Desde então, Kreitzman abandonou a escrita de livros de culinária e se dedicou intensamente ao desenho, criando uma casa que é uma verdadeira instalação de arte. Seu lar no Mile End está repleto de imagens e esculturas coloridas, ocupando cada parede, mesa e corredor.
Uma vida de arte e amizade
Embora tenha uma empregada doméstica, Kreitzman mantém sua casa livre de poeira com um método que ela descreve como 'um pouco de cada vez'. Além disso, conta com a ajuda de Jaime Freestone, seu curador e amigo próximo, que organiza as exibições, incluindo uma coleção de bustos egípcios e cabeças de bonecas. Freestone conheceu Kreitzman por e-mail, buscando orientação e se tornou um dos seus amigos mais próximos.
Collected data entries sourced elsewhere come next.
Lemma left_shift_doubles_witness :
  exists g', operator_shl 8 (gray 8 77) 1 = Some g'
             /\ operator_xor_bool 8 g' (is_odd 8 gnuc_or_clang (gray 8 77))
                = gray 8 (2 * 77).
Proof.
  apply (left_shift_doubles 8 gnuc_or_clang 77).
  - exact power_of_two_8.
  - simpl. unfold int_digits. lia.
  - lia.
  - simpl. lia.
Defined.

(** X13. Bit [i] of the value that [operator value_type] returns is the
    parity of the number of set bits of the representation at positions
    [i] and above. *)
Theorem value_bit_is_suffix_parity W g i :
  power_of_two W -> in_range W (value g) -> 0 <= i ->
  Z.testbit (operator_value_type W g) i
  = Nat.odd (popcount (Z.shiftr (value g) i)).
Proof.
  intros HW Hg Hi. rewrite operator_value_type_from_gray.
  rewrite (odd_popcount_from_gray W)
    by (try apply shiftr_in_range; assumption).
  rewrite from_gray_shiftr by assumption.
  rewrite <- Z.bit0_odd, Z.shiftr_spec by lia. reflexivity.
Qed.

Lemma value_bit_is_suffix_parity_witness :
  Z.testbit (operator_value_type 8 (gray 8 24)) 3
  = Nat.odd (popcount (Z.shiftr (value (gray 8 24)) 3)).
Proof.
  apply (value_bit_is_suffix_parity 8 (gray 8 24) 3).
  - exact power_of_two_8.
  - apply in_range_dec_true. reflexivity.
  - lia.
Defined.

(** ** Parity *)

(** X14. Where the branch of [is_odd] receives the whole representation
    (the portable branch on every power-of-two width, the intrinsic
    branch up to the width of [int]), [is_odd] is the parity of the
    number of set bits of the representation, which is the parity of the
    encoded value; [is_even] is the evenness of that value; and the
    result is the one of the portable branch. *)
Theorem parity_law W tc g :
  power_of_two W -> parity_supported tc W -> in_range W (value g) ->
  is_odd W tc g = Nat.odd (popcount (value g))
  /\ is_odd W tc g = Z.odd (operator_value_type W g)
  /\ is_even W tc g = Z.even (operator_value_type W g)
  /\ is_odd W tc g = is_odd W other_compiler g.
Proof.
  intros HW Htc Hg. repeat split.
  - apply is_odd_popcount; assumption.
  - apply is_odd_value; assumption.
  - unfold is_even. rewrite is_odd_value by assumption.
    apply Z.negb_odd.
  - rewrite (is_odd_popcount W tc g HW Htc Hg).
    symmetry. apply is_odd_portable_popcount; assumption.
Qed.

Lemma parity_law_witness :
  is_odd 32 gnuc_or_clang (gray 32 12357)
  = Nat.odd (popcount (value (gray 32 12357)))
  /\ is_odd 32 gnuc_or_clang (gray 32 12357)
     = Z.odd (operator_value_type 32 (gray 32 12357))
  /\ is_even 32 gnuc_or_clang (gray 32 12357)
     = Z.even (operator_value_type 32 (gray 32 12357))
  /\ is_odd 32 gnuc_or_clang (gray 32 12357)
     = is_odd 32 other_compiler (gray 32 12357).
Proof.
  apply (parity_law 32 gnuc_or_clang (gray 32 12357)).
  - exact power_of_two_32.
  - simpl. unfold int_digits. lia.
  - apply in_range_dec_true. reflexivity.
Defined.
(** * MGDEIS: knowledge-graph ingestion, query catalogue and semantic index

    A shallow embedding of the ingestion and query layer of the
    repository:

    - [neo4j_knowledge_graph.py] ([GovernmentKnowledgeGraph]): the Cypher
      statements of [import_entities], [import_people], [import_partners]
      and [get_entity_hierarchy], read as functions on a labelled
      property graph (module [KG]);
    - [data_pipeline.py] ([DataPipeline]): [_clean_people],
      [_clean_partners] and [_validate_relationships] on typed rows
      (module [Pipeline]);
    - [neo4j_connector.py] ([Neo4jConnector.get_graph_statistics]): the
      most-connected-nodes statement (module [Connector]);
    - [vector_search_system.py]: [index_entities], [index_people] and
      [AdvancedSearch.hybrid_search] (module [VectorSearch]).

    Further functions of the same files follow the same conventions:
    [get_graph_statistics], [get_mydigital_ecosystem],
    [get_key_people_for_entity] and [get_partners_for_entity] (module
    [KGQuery]), [_clean_entities] (module [PipelineEntities]),
    [index_partners], [get_statistics] and [find_similar_entities]
    (module [VectorIndex]) and the counts of the connector's
    [get_graph_statistics] (module [ConnectorStats]).

    The graph engine, pandas and the vector store are libraries outside
    the repository.  The fragments of their behaviour the source relies
    on (MERGE / MATCH / SET, variable-length expansion, ORDER BY / LIMIT;
    [drop_duplicates], [clip], [to_numeric]; [Collection.add]) are written
    out once in the modules [Cypher], [Pandas] and [Chroma]; every
    function of the repository is then an instance that follows its
    source text.

    Conventions.  A DataFrame is the list of its rows.  A missing text
    cell is [None].  Floating-point numbers are rationals, with NaN as a
    separate value: the source only compares, subtracts, divides and
    truncates them.  The rows the import statements MERGE on carry a
    string in their identity column (the cleaning phase removes the rows
    without one).  Log records are kept, in order, next to the graph.
    [datetime()] and [datetime.now()] are read from a clock that is an
    argument of the operation. *)

From Stdlib Require Import QArith Ascii String Lqa.
From stdpp Require Import gmap strings list fin_maps pretty sorting.

Local Open Scope string_scope.

(** ** Values held by properties and query parameters *)

(** A Python / pandas [float64]: a number or NaN.  Numbers are kept as
    rationals; only comparison, subtraction and truncation are used. *)
Inductive pyfloat :=
  | FNaN
  | FNum (q : Q).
Freestone compartilha que, ao primeiro contato, a casa de Kreitzman parecia 'um pouco esmagadora', mas agora é um espaço seguro e acolhedor, especialmente para pessoas LGBT e aqueles em busca de mentoria.
Criações pessoais e significativas
Um dos itens distintivos de Kreitzman é o que ela chama de 'neck shrine', uma escultura personalizada para usar ao redor do pescoço. Ela criou centenas dessas peças, e recentemente, permitiu que um visitante confeccionasse a sua própria em seu ateliê no jardim. Para isso, ela ofereceu um colar de contas Masai, adquirido de forma ética. Kreitzman enfatiza que cada criação deve ter um significado pessoal.
Embora não goste de vender suas obras, ela prefere trocá-las com amigos, e suas criações estão frequentemente misturadas a presentes de outras pessoas. Para ela, cada peça tem um propósito e significado, proporcionando uma sensação de segurança. Kreitzman afirma que as cabeças egípcias em sua casa 'falam' com ela, dependendo de seu estado de espírito.
No quintal, encontra-se o 'Museum Shed', onde Kreitzman compartilha sua ideia de 'goddess phones', telefones antigos que, segundo ela, conectam as pessoas a algo místico.
Com o passar da tarde, mais artistas e amigos foram chegando à casa. Entre eles, Elizabeth Joseph, conhecida por criar móveis em miniatura, e Anne-Sophie Cochevelou, uma das mentoradas de Kreitzman, que expressou como a artista a ajudou a acreditar em si mesma.
Kreitzman reflete sobre sua jornada artística, lembrando que sempre foi desencorajada a se considerar uma artista. Agora, aos 85 anos, ela se diverte ao afirmar que não cresceu, no sentido de deixar de lado sua paixão pelas cores e pela criatividade.